Treatment is largely supportive for idiopathic facial paralysis (eg, artificial tears to lubricate the cornea, nutritional support). Long-term (potentially life-long) treatment with artificial tears is recommended to keep the cornea lubricated even if tear production is normal. This reduces the risk for exposure keratitis and corneal ulceration secondary to inability to blink.

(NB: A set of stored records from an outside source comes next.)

Lemma Limit_yields_the_prefix_example :
  holds example_collection example_ids example_items /\
  (0 <= 2)%Z /\
  length example_ids + 2 <= 6 /\
  exists l c' w',
    Cursor_toArray example_collection 6 (Cursor_limit 2 (example_find absent absent))
      empty_world = Done (VNull, Some l, c', w') /\
    array_elements w' l = take (Z.to_nat 2) example_items /\
    Z.of_nat (length (array_elements w' l)) =
      Z.min (Z.of_nat (length example_items)) 2.
Proof.
  split; [exact example_holds|]. split; [lia|]. split; [cbn; lia|].
  apply (Limit_yields_the_prefix example_collection Modelled.ConditionOp_parser
           Modelled.ProjectionOp_parser example_ids example_items 2 6 empty_world).
  - exact example_holds.
  - lia.
  - cbn. lia.
Defined.

Lemma Sort_yields_the_items_in_order_example :
  holds example_collection example_ids example_items /\
  Forall (fun item => conforms example_kinds example_order item = true) example_items /\
  length example_ids + 2 <= 6 /\
  directions example_order /\
  exists l c' w',
    Cursor_toArray example_collection 6
      (Cursor_sort Modelled.SortOp_parser (Data (VObj example_order))
                   (example_find absent absent)) empty_world =
      Done (VNull, Some l, c', w') /\
    array_elements w' l =
      [example_item "BAR" 111; example_item "QUX" 123; example_item "FOO" 123;
       example_item "BAZ" 999] /\
    Permutation (array_elements w' l) example_items /\
    StronglySorted (ordered_by example_order) (array_elements w' l) /\
    StronglySorted (precedes example_order) (array_elements w' l).
Proof.
  assert (directions example_order) as Hdirections
    by (constructor; [by left|]; constructor; [by right|]; constructor).
  split; [exact example_holds|]. split; [by repeat constructor|]. split; [cbn; lia|].
  split; [exact Hdirections|].
  destruct (Sort_yields_the_items_in_order example_collection
              Modelled.ConditionOp_parser Modelled.ProjectionOp_parser
              example_ids example_items example_order example_kinds 6 empty_world)
    as [(l & c' & w' & Harr & Hsort & Hperm & Hsorted & _ & Hprecedes & _) _].
  - exact example_holds.
  - by repeat constructor.
  - cbn. lia.
  - exists l, c', w'. split; [exact Harr|]. split; [exact Hsort|].
    split; [exact Hperm|]. split; [exact Hsorted|exact (Hprecedes Hdirections)].
Defined.

Lemma toArray_twice_example :
  cursor_wf (example_find absent absent) empty_world /\
  Cursor_toArray example_collection 6 (example_find absent absent) empty_world =
    Done (VNull, Some 1, example_cursor_after, example_world_after) /\
  forall a1,
  exists l2 w2,
    Cursor_toArray example_collection 0 example_cursor_after
      (array_mutate 1 a1 example_world_after) =
      Done (VNull, Some l2, example_cursor_after, w2) /\
    array_elements w2 l2 = array_elements example_world_after 1 /\
    l2 <> 1 /\
    log w2 = log example_world_after /\
    (forall a2, array_elements (array_mutate l2 a2 w2) 1 = a1) /\
    (exists lc, _toArray example_cursor_after = Some lc /\ lc <> 1 /\ lc <> l2 /\
       forall a2, array_elements (array_mutate l2 a2 w2) lc =
                  array_elements example_world_after 1).
Proof.
  assert (cursor_wf (example_find absent absent) empty_world) as Hwf by by split.
  split; [exact Hwf|]. split; [reflexivity|].
  apply (toArray_twice example_collection 6 0 (example_find absent absent) empty_world
           VNull 1 example_cursor_after example_world_after).
  - exact Hwf.
  - reflexivity.
Defined.

Lemma toArray_reports_the_error_alone_example :
  let failed : Cursor :=
    {| source := Source (Some [VStr "qux"]); _index := None; _toArray := None |} in
  let after : world :=
    {| heap := []; log := [EvIndex; EvRead (VStr "foo"); EvRead (VStr "gone")] |} in
  Cursor_toArray flaky_collection 6 (example_find absent absent) empty_world =
    Done (VError "not found: gone", None, failed, after) /\
  truthy (VError "not found: gone") = true /\
  _toArray failed = None /\
  heap after = heap empty_world /\
  exists xs,
    streams (nextObject flaky_collection 6) (source (example_find absent absent))
            (log empty_world) xs (Fails (VError "not found: gone"))
            (source failed) (log after).
Proof.
  intros failed after.
  assert (Cursor_toArray flaky_collection 6 (example_find absent absent) empty_world =
          Done (VError "not found: gone", None, failed, after)) as Hrun by reflexivity.
  split; [exact Hrun|]. split; [reflexivity|].
  destruct (proj1 (toArray_reports_the_error_alone flaky_collection 6
                     (example_find absent absent) empty_world)
              (VError "not found: gone") None failed after Hrun eq_refl)
    as (_ & _ & Hmemo & _ & Hheap & Hstream).
  by split; [|split].
Defined.

Lemma memo_outlives_restructuring_example :
  let ms := [MRewind; MSort (Data (VObj example_order)); MLimit 1] in
  let restructured : Cursor :=
    {| source := Limit (Sort (Source None) (compare_fields example_order) None) 1 1;
       _index := None; _toArray := Some 0 |} in
  cursor_wf (example_find absent absent) empty_world /\
  Cursor_toArray example_collection 6 (example_find absent absent) empty_world =
    Done (VNull, Some 1, example_cursor_after, example_world_after) /\
  calls example_collection Modelled.SortOp_parser 6 ms example_cursor_after
        example_world_after = Done (restructured, example_world_after) /\
  exists l' w',
    Cursor_toArray example_collection 0 restructured example_world_after =
      Done (VNull, Some l', restructured, w') /\
    array_elements w' l' = array_elements example_world_after 1 /\
    log w' = log example_world_after.
Proof.
  intros ms restructured.
  assert (cursor_wf (example_find absent absent) empty_world) as Hwf by by split.
  split; [exact Hwf|]. split; [reflexivity|]. split; [reflexivity|].
  apply (proj1 (proj2 (memo_outlives_restructuring example_collection
                         Modelled.SortOp_parser))
           6 (example_find absent absent) empty_world VNull 1 example_cursor_after
           example_world_after ms 6 restructured example_world_after 0).
  - exact Hwf.
  - reflexivity.
  - reflexivity.
Defined.



(** * More properties of the cursor and of its callers *)

(** ** Requests that deliver a prefix *)

Section MoreStageFacts.

Variable coll : collection.

Lemma delivers_streams up s t xs s1 t1 ys e s' t' :
  delivers up s t xs s1 t1 ->
  streams up s1 t1 ys e s' t' ->
  streams up s t (xs ++ ys) e s' t'.
Proof.
  induction 1 as [|s t err item s2 t2 xs s1 t1 Hup He Hi _ IH]; intros Hs; [done|].
  cbn. eapply streams_item; [done..|]. by apply IH.
Qed.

Corticosteroid use is controversial and has not been clearly proven to improve or hasten recovery in veterinary patients. Studies in human medicine have shown some efficacy in patients with Bell’s palsy, a clinically similar disorder, but it is still unclear if idiopathic facial paralysis has an inflammatory component in dogs and cats. Acupuncture has been reported as a treatment for idiopathic facial paralysis.26
In general, the underlying cause of facial nerve paralysis, if identified, should be specifically treated. Thyroid hormone supplementation is recommended for hypothyroid patients, but it may take weeks to months for neurologic signs to resolve with thyroid hormone supplementation. Owners should be counseled that facial paralysis may not resolve even after the patient becomes euthyroid.5 Long-term antibiotics (6-8 weeks), deep ear flush, or bulla osteotomy may be required in patients with otitis media.
The prognosis for full recovery is guarded-to-poor, regardless of underlying cause or success of treatment. Recovery may take weeks to months. Patients often experience partial recovery. If the patient has unilateral facial paralysis, the client should be counseled that the other side of the face may become affected within a matter of days to weeks.